Stored items
Content starts

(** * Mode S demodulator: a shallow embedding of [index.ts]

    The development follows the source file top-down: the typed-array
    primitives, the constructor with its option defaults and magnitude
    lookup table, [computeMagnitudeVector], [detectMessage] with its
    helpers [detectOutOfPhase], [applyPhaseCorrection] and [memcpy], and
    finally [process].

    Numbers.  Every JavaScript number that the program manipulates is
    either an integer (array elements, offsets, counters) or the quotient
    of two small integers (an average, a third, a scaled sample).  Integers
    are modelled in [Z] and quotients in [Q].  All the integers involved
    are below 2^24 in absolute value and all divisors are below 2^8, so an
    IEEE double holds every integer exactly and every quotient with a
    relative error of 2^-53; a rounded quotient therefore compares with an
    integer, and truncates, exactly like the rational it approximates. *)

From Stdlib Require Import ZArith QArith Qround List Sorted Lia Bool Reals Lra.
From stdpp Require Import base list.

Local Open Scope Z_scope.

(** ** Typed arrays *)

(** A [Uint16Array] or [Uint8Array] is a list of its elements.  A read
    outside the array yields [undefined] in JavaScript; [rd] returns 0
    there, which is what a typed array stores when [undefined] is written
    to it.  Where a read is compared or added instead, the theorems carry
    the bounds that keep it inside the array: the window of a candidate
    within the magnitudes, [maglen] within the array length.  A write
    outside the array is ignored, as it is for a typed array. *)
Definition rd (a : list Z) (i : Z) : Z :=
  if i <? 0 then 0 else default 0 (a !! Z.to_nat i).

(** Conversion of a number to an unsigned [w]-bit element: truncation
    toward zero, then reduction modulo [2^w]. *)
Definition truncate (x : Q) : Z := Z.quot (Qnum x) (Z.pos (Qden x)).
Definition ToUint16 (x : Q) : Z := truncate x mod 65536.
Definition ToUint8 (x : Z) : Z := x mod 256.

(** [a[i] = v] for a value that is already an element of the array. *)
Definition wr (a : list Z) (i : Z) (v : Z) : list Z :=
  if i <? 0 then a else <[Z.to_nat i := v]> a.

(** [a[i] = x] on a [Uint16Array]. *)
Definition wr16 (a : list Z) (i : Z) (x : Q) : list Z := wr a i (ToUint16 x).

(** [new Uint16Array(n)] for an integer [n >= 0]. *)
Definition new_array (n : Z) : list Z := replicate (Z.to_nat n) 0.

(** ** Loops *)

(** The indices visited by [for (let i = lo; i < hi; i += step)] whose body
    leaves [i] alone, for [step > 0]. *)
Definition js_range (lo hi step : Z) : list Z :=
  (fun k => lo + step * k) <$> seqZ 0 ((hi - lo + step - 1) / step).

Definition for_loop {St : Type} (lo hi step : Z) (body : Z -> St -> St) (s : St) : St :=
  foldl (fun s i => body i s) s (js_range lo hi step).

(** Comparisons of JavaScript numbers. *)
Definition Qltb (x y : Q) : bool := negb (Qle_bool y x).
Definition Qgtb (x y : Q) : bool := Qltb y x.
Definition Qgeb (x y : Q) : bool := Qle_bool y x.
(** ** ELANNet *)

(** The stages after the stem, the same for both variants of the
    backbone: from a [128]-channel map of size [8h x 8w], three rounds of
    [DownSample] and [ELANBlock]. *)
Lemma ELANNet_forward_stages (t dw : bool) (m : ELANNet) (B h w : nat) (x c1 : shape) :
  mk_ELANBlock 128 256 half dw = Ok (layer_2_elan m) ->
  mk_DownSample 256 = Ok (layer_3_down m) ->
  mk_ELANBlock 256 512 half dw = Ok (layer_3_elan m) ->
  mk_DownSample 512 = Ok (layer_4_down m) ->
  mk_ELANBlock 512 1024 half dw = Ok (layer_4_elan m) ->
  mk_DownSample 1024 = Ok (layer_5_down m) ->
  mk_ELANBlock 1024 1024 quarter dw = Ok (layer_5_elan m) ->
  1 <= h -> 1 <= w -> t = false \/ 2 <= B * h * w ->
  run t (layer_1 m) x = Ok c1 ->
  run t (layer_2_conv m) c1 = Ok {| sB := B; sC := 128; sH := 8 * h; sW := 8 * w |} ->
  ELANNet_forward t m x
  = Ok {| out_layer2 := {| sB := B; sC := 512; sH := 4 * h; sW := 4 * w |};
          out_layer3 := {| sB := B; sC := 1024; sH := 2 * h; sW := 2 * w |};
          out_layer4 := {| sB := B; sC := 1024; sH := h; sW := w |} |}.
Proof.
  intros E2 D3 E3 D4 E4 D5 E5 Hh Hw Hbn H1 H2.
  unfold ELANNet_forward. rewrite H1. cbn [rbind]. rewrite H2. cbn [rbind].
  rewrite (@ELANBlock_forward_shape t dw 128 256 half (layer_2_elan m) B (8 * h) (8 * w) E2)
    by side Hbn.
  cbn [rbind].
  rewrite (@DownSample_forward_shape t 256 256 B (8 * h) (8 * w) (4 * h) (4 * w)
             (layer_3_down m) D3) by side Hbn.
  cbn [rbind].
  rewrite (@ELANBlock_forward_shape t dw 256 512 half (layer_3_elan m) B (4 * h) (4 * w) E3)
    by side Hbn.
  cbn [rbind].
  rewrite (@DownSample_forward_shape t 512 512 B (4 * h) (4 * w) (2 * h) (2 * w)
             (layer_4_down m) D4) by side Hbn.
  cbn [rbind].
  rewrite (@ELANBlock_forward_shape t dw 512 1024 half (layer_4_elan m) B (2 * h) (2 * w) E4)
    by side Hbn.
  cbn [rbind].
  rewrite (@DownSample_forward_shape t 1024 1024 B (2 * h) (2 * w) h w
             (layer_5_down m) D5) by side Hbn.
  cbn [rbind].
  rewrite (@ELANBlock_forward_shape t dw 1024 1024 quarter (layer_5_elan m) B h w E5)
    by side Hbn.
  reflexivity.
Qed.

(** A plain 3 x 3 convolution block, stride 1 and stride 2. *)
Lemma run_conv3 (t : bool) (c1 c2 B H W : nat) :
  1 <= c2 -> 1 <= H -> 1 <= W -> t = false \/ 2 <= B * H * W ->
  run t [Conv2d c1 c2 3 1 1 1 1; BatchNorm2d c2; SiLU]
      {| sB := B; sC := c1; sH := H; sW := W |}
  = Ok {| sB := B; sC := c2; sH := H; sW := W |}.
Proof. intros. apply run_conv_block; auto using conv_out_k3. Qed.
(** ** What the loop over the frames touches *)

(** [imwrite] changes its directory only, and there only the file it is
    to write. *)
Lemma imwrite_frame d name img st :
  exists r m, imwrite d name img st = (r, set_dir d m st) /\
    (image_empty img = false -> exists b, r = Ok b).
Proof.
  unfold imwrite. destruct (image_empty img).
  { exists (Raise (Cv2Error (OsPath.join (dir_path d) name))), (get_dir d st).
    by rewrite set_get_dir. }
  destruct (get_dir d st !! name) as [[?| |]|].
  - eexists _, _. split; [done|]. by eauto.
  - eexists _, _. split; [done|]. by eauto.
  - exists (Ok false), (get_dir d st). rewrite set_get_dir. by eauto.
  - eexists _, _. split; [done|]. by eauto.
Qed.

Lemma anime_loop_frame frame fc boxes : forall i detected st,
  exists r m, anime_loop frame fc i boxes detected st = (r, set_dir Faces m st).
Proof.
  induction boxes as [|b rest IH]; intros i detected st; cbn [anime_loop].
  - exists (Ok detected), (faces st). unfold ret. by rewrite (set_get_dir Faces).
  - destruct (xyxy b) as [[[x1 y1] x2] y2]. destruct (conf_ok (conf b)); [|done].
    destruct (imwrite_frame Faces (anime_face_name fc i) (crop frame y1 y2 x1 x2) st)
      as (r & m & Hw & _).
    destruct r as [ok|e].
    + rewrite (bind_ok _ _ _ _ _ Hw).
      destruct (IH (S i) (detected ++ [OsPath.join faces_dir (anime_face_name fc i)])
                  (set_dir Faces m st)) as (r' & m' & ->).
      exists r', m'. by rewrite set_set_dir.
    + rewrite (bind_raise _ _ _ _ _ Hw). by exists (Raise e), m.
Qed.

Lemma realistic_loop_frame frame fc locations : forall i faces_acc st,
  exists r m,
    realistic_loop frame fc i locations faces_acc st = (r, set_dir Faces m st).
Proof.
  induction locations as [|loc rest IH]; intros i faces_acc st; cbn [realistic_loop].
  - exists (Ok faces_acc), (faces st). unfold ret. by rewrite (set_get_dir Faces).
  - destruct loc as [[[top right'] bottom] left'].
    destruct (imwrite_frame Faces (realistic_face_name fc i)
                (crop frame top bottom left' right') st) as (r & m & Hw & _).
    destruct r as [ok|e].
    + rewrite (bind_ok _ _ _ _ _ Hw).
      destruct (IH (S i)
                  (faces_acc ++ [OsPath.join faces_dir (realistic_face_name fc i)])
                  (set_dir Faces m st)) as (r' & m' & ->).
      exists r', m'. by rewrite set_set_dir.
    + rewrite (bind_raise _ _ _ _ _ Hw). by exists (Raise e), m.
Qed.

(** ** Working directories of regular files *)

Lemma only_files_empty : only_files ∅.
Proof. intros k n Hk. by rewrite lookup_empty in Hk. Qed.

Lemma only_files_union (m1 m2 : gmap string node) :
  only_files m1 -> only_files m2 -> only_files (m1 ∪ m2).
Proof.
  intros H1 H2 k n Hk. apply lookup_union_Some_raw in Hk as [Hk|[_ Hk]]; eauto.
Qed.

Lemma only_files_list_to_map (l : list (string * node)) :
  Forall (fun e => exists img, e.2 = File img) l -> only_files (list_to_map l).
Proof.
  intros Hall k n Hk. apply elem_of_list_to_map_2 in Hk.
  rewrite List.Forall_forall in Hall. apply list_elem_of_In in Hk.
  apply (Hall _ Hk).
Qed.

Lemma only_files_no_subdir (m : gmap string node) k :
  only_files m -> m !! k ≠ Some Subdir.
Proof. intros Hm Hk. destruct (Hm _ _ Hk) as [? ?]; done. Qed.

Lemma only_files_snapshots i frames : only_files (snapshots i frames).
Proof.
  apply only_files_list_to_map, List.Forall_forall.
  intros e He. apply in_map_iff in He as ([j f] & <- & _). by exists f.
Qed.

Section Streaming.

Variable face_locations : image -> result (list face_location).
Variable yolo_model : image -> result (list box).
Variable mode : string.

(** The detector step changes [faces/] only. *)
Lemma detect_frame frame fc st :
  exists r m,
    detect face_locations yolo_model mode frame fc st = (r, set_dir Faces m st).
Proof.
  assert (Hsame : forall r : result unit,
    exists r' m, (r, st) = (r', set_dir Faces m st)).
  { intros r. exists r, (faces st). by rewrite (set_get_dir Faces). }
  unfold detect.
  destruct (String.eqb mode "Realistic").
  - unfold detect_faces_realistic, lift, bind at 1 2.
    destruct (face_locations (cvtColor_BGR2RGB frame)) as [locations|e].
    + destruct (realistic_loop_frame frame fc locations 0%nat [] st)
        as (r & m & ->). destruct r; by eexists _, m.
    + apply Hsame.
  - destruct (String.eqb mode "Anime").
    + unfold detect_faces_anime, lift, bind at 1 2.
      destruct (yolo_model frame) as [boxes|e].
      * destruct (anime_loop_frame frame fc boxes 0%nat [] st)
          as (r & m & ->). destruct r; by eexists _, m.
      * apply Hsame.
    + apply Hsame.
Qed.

Content ends

WORK TO BE COMPLETED
For the data shown above, give the number of lines where the word "join" appears, and nothing else.

FINISHED TASK
3